Segment Start: Recorded information

(* ===== verification/AnthropicWire.v ===== *)
(** * What an Anthropic client receives

    The frames a serialized stream consists of, read as a client's accumulator reads
    them: a message starts once, blocks are numbered consecutively, deltas go to an
    open block of their kind, and the message ends with every block closed. *)

From stdpp Require Import base list strings gmap sets numbers pretty.
From S2P Require Import Prelude ByteStrings StreamEvents Discipline GoStrings BridgeStream AnthropicStream.

Open Scope Z_scope.

(** ** The client's side *)

Inductive wireKind := WireText | WireThinking | WireTool.
Inductive wirePhase := WireFresh | WireContent | WireClosing | WireEnded.
#[export] Instance wireKind_eq_dec : EqDecision wireKind.
Proof. solve_decision. Defined.
#[export] Instance wirePhase_eq_dec : EqDecision wirePhase.
Proof. solve_decision. Defined.

Record wire := mkWire { wr_phase : wirePhase; wr_next : Z; wr_open : gmap Z wireKind }.
Definition wire0 : wire := mkWire WireFresh 0 ∅.

Definition wireStart (w : wire) (i : Z) (k : wireKind) : option wire :=
  if bool_decide (wr_phase w = WireContent ∧ i = wr_next w)
  then Some (mkWire WireContent (wr_next w + 1) (<[i := k]> (wr_open w))) else None.
Definition wireDelta (w : wire) (i : Z) (k : wireKind) : option wire :=
  if bool_decide (wr_phase w = WireContent ∧ wr_open w !! i = Some k) then Some w else None.
(** The end of the message, or of its content. *)
Definition wireClose (w : wire) (p : wirePhase) : option wire :=
  if bool_decide (wr_phase w ∈ [WireContent; WireClosing] ∧ wr_open w = ∅) then Some (mkWire p (wr_next w) ∅) else None.

Definition wireStep (w : wire) (f : frame) : option wire :=
  match f with
  | FMessageStart _ _ _ => if bool_decide (wr_phase w = WireFresh) then Some (mkWire WireContent (wr_next w) (wr_open w)) else None
  | FPing => if bool_decide (wr_phase w = WireContent) then Some w else None
  | FTextStart i => wireStart w i WireText
  | FThinkingStart i => wireStart w i WireThinking
  | FToolStart i _ _ => wireStart w i WireTool
  | FTextDelta i _ => wireDelta w i WireText
  | FThinkingDelta i _ | FSignatureDelta i _ => wireDelta w i WireThinking
  | FInputDelta i _ => wireDelta w i WireTool
  | FBlockStop i =>
      if bool_decide (wr_phase w = WireContent ∧ is_Some (wr_open w !! i))
      then Some (mkWire WireContent (wr_next w) (delete i (wr_open w))) else None
  | FMessageDelta _ _ => wireClose w WireClosing
  | FError _ => if bool_decide (wr_phase w ≠ WireEnded) then Some (mkWire WireEnded (wr_next w) (wr_open w)) else None
  | FMessageStop => wireClose w WireEnded
  end.
Fixpoint wireAll (w : wire) (fs : list frame) : option wire :=
  match fs with [] => Some w | f :: fs => w ← wireStep w f; wireAll w fs end.

Lemma wireAll_app w fs gs : wireAll w (fs ++ gs) = w ← wireAll w fs; wireAll w gs.
Proof. revert w. induction fs as [|f fs IH]; intros w; [done|]. cbn. destruct (wireStep w f); [apply IH|done]. Qed.

(** ** Thinking that follows text

    [sv_inText] after an event, and that no thinking delta arrives while it is set. *)

Definition textAfter (text : bool) (e : StreamEvent) : bool :=
  match MessageStart e, evBlockStart e with
  | Some _, _ => text
  | None, Some b => match bs_kind b with BlockKindText => true | BlockKindThinking => false | _ => text end
  | None, None =>
      if bool_decide (evBlockStop e ≠ None ∨ evToolCallStart e ≠ None) || negb (String.eqb (FinishReason e) "") then false
      else bool_decide (TextDelta e ≠ None) || text
  end.
Fixpoint thinkingApart (text : bool) (es : list StreamEvent) : bool :=
  match es with
  | [] => true
  | e :: es => (bool_decide (ThinkingDelta e = None) || negb text) && thinkingApart (textAfter text e) es
  end.

(** ** What a disciplined stream shows the serializer *)

Inductive quiet : StreamEvent → Prop :=
| quiet_text s : quiet (ev_text s)
| quiet_thinking s : quiet (ev_thinking s)
| quiet_signature s : quiet (ev_signature s)
| quiet_start b : quiet (ev_block_start b)
| quiet_stop i : quiet (ev_block_stop i)
| quiet_empty : quiet ev0.

Inductive sees (w w' : streamDisciplineWalker) : StreamEvent → Prop :=
| sees_quiet e : messageStopped w = false → openTools w' = openTools w → quiet e → sees w w' e
| sees_toolStart t : messageStopped w = false → tcs_index t ∉ dom (openTools w) →
    openTools w' = <[tcs_index t := tcs_kind t]> (openTools w) → sees w w' (ev_tool_start t)
| sees_toolDelta d : messageStopped w = false → tcd_index d ∈ dom (openTools w) → openTools w' = openTools w →
    sees w w' (ev_tool_delta d)
| sees_toolEnd i : messageStopped w = false → i ∈ dom (openTools w) → openTools w' = delete i (openTools w) →
    sees w w' (ev_tool_end i)
| sees_finish f : messageStopped w = false → openTools w = ∅ → openTools w' = ∅ → messageStopped w' = true → sees w w' (ev_finish f)
| sees_usage u : openTools w' = openTools w → messageStopped w' = messageStopped w → sees w w' (ev_usage u)
| sees_error x : sees w w' (ev_error x)
| sees_start m : openTools w' = openTools w → messageStopped w' = messageStopped w → sees w w' (ev_message_start m).

Lemma walk_sees w t ev w' t' e :
  walker_inv w → tracks w t → walkR w ev = Ok w' → FromPBStreamEvent t ev = Ok (t', e) → sees w w' e.
Proof.
  intros [Hex Hseen _ _] [Hn Ht _] Hw Hf. destruct w as [nt ot sn se ms sp st ps], t as [tn tt0 ts]. simpl in Hn, Ht, Hex, Hseen. subst tt0 tn. destruct ms;
  destruct ev as [s|s|role id model|idx b|idx|idx args input|sig|reason|a b c d|code msg|]; try destruct b;
    unfold FromPBStreamEvent, startNonTool in Hf; split_walk Hw; try split_walk Hf; try (by constructor; try done; constructor).
  - apply sees_toolStart; cbn; [done| |done]. set_solver.
  - destruct nt; [|done]. rewrite Hex in * by done. by simplify_map_eq.
  - apply sees_toolEnd; [done|by eapply elem_of_dom_2|done].
  - apply sees_toolDelta; [done|by eapply elem_of_dom_2|done].
  - apply sees_toolDelta; [done|by eapply elem_of_dom_2|done].
  - assert (ot = ∅) as -> by (by apply dec_stable). by apply sees_finish.
Qed.

(** ** Safe pieces of the serializer

    Started between [P] and the client's state, an operation writes frames the client
    accepts, and [Q] holds when it goes on. *)

Section Serializer.
Context (wrote received : nat → bool) (ctxErr : bool).

Definition safe (P : serVars → wire → Prop) (op : ser) (Q : serVars → wire → Prop) : Prop :=
  ∀ v r, P v r → ∃ r', wireAll r (op v).1 = Some r' ∧ ∀ v', (op v).2 = Ok v' → Q v' r'.

Lemma safe_seq P Q R a b : safe P a Q → safe Q b R → safe P (ser_seq a b) R.
Proof.
  intros Ha Hb v r Hp. destruct (Ha v r Hp) as (r1 & Hw & Hq). unfold ser_seq. destruct (a v) as [fs [v1|e]]; cbn in *.
  - destruct (Hb v1 r1 (Hq _ eq_refl)) as (r2 & Hw2 & Hr). destruct (b v1) as [gs o]. cbn in *. exists r2.
    rewrite wireAll_app, Hw. done.
  - exists r1. done.
Qed.

Lemma safe_emit (P Q : serVars → wire → Prop) g upd :
  (∀ v r, P v r → ∃ r', wireStep r (g v) = Some r' ∧ Q (countWrite (upd v)) r') →
  safe P (λ v, emit wrote (g v) (upd v)) Q.
Proof.
  intros H v r Hp. destruct (H v r Hp) as (r' & Hw & Hq). unfold emit. destruct (wrote _); cbn.
  - exists r'. rewrite Hw. split; [done|]. by intros ? [= <-].
  - exists r. done.
Qed.

Lemma safe_pre (P P' Q : serVars → wire → Prop) op : (∀ v r, P v r → P' v r) → safe P' op Q → safe P op Q.
Proof. intros H Hs v r Hp. apply Hs. auto. Qed.
Lemma safe_post (P Q Q' : serVars → wire → Prop) op : (∀ v r, Q v r → Q' v r) → safe P op Q → safe P op Q'.
Proof. intros H Hs v r Hp. destruct (Hs v r Hp) as (r' & ? & ?). eauto. Qed.

(** Content is being sent: the client's open blocks are the serializer's. *)
Record content (th tx : bool) (tools : gset Z) (v : serVars) (r : wire) : Prop := {
  ct_started : sv_started v = true;
  ct_finish : sv_finishWritten v = false;
  ct_phase : wr_phase r = WireContent;
  ct_thinking : sv_inThinking v = th;
  ct_text : sv_inText v = tx;
  ct_tools : dom (sv_toolBlock v) = tools;
  ct_one : th && tx = false;
  ct_next : wr_next r = sv_blockIndex v + (if th || tx then 1 else 0);
  ct_below : ∀ t i, sv_toolBlock v !! t = Some i → i < sv_blockIndex v;
  ct_inj : ∀ t t' i, sv_toolBlock v !! t = Some i → sv_toolBlock v !! t' = Some i → t = t';
  ct_open : ∀ i k, wr_open r !! i = Some k ↔
    (k = WireText ∧ tx = true ∧ i = sv_blockIndex v) ∨ (k = WireThinking ∧ th = true ∧ i = sv_blockIndex v)
    ∨ (k = WireTool ∧ ∃ t, sv_toolBlock v !! t = Some i) }.

(** Of the open blocks, those of tools are below the current index. *)
Lemma open_tool th tx tools v r i : content th tx tools v r → wr_open r !! i = Some WireTool → i < sv_blockIndex v.
Proof. intros Hc [(? & _)|[(? & _)|(_ & t & Ht)]]%(ct_open _ _ _ _ _ Hc); [done..|]. by apply (ct_below _ _ _ _ _ Hc t). Qed.

(** The current block is closed. *)
Lemma safe_close th tx tools :
  th || tx = true → safe (content th tx tools) (λ v, emit wrote (FBlockStop (sv_blockIndex v)) (setBlocks false false (sv_blockIndex v + 1) v))
                         (content false false tools).
Proof.
  intros Hor. apply safe_emit. intros v r Hc. pose proof Hc as [H1 H2 H3 H4 H5 H6 H7 H8 H9 H10 H11].
  assert (is_Some (wr_open r !! sv_blockIndex v)) as Hs.
  { destruct th; [exists WireThinking|destruct tx; [exists WireText|done]]; apply H11; auto. }
  cbn [wireStep]. rewrite bool_decide_true by done. eexists. split; [done|]. split; cbn; try done.
  - rewrite H8, Hor. lia.
  - intros t i Hi%H9. lia.
  - intros i k. rewrite lookup_delete_Some, H11. split.
    + intros [Hne [(-> & _ & ->)|[(-> & _ & ->)|Ht]]]; [done..|auto].
    + intros [(_ & ? & _)|[(_ & ? & _)|(-> & t & Ht)]]; [done..|]. split; [|by right; right; eauto]. apply H9 in Ht. lia.
Qed.

Lemma safe_closeThinking th tx tools : safe (content th tx tools) (closeThinking wrote) (content false tx tools).
Proof.
  intros v r Hc. unfold closeThinking. rewrite (ct_thinking _ _ _ _ _ Hc). destruct th; [|by exists r; split; [done|intros ? [= <-]]].
  pose proof (ct_one _ _ _ _ _ Hc) as Hone. destruct tx; [done|]. rewrite (ct_text _ _ _ _ _ Hc).
  exact (safe_close true false tools eq_refl v r Hc).
Qed.

Lemma safe_closeText th tx tools : safe (content th tx tools) (closeText wrote) (content th false tools).
Proof.
  intros v r Hc. unfold closeText. rewrite (ct_text _ _ _ _ _ Hc), (ct_thinking _ _ _ _ _ Hc). pose proof (ct_one _ _ _ _ _ Hc) as Hone.
  destruct tx; [|by exists r; split; [done|intros ? [= <-]]]. destruct th; [done|]. exact (safe_close false true tools eq_refl v r Hc).
Qed.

Segment End: Recorded information

*Exercise brief*
Using the entries above, return exactly the lines from the line with "WireContent (wr_next w) (wr_open w)) else None" to the line with "quiet_empty : quiet ev0.", counting both of those lines.

*Task result*
  | FMessageStart _ _ _ => if bool_decide (wr_phase w = WireFresh) then Some (mkWire WireContent (wr_next w) (wr_open w)) else None
  | FPing => if bool_decide (wr_phase w = WireContent) then Some w else None
  | FTextStart i => wireStart w i WireText
  | FThinkingStart i => wireStart w i WireThinking
  | FToolStart i _ _ => wireStart w i WireTool
  | FTextDelta i _ => wireDelta w i WireText
  | FThinkingDelta i _ | FSignatureDelta i _ => wireDelta w i WireThinking
  | FInputDelta i _ => wireDelta w i WireTool
  | FBlockStop i =>
      if bool_decide (wr_phase w = WireContent ∧ is_Some (wr_open w !! i))
      then Some (mkWire WireContent (wr_next w) (delete i (wr_open w))) else None
  | FMessageDelta _ _ => wireClose w WireClosing
  | FError _ => if bool_decide (wr_phase w ≠ WireEnded) then Some (mkWire WireEnded (wr_next w) (wr_open w)) else None
  | FMessageStop => wireClose w WireEnded
  end.
Fixpoint wireAll (w : wire) (fs : list frame) : option wire :=
  match fs with [] => Some w | f :: fs => w ← wireStep w f; wireAll w fs end.

Lemma wireAll_app w fs gs : wireAll w (fs ++ gs) = w ← wireAll w fs; wireAll w gs.
Proof. revert w. induction fs as [|f fs IH]; intros w; [done|]. cbn. destruct (wireStep w f); [apply IH|done]. Qed.

(** ** Thinking that follows text

    [sv_inText] after an event, and that no thinking delta arrives while it is set. *)

Definition textAfter (text : bool) (e : StreamEvent) : bool :=
  match MessageStart e, evBlockStart e with
  | Some _, _ => text
  | None, Some b => match bs_kind b with BlockKindText => true | BlockKindThinking => false | _ => text end
  | None, None =>
      if bool_decide (evBlockStop e ≠ None ∨ evToolCallStart e ≠ None) || negb (String.eqb (FinishReason e) "") then false
      else bool_decide (TextDelta e ≠ None) || text
  end.
Fixpoint thinkingApart (text : bool) (es : list StreamEvent) : bool :=
  match es with
  | [] => true
  | e :: es => (bool_decide (ThinkingDelta e = None) || negb text) && thinkingApart (textAfter text e) es
  end.

(** ** What a disciplined stream shows the serializer *)

Inductive quiet : StreamEvent → Prop :=
| quiet_text s : quiet (ev_text s)
| quiet_thinking s : quiet (ev_thinking s)
| quiet_signature s : quiet (ev_signature s)
| quiet_start b : quiet (ev_block_start b)
| quiet_stop i : quiet (ev_block_stop i)
| quiet_empty : quiet ev0.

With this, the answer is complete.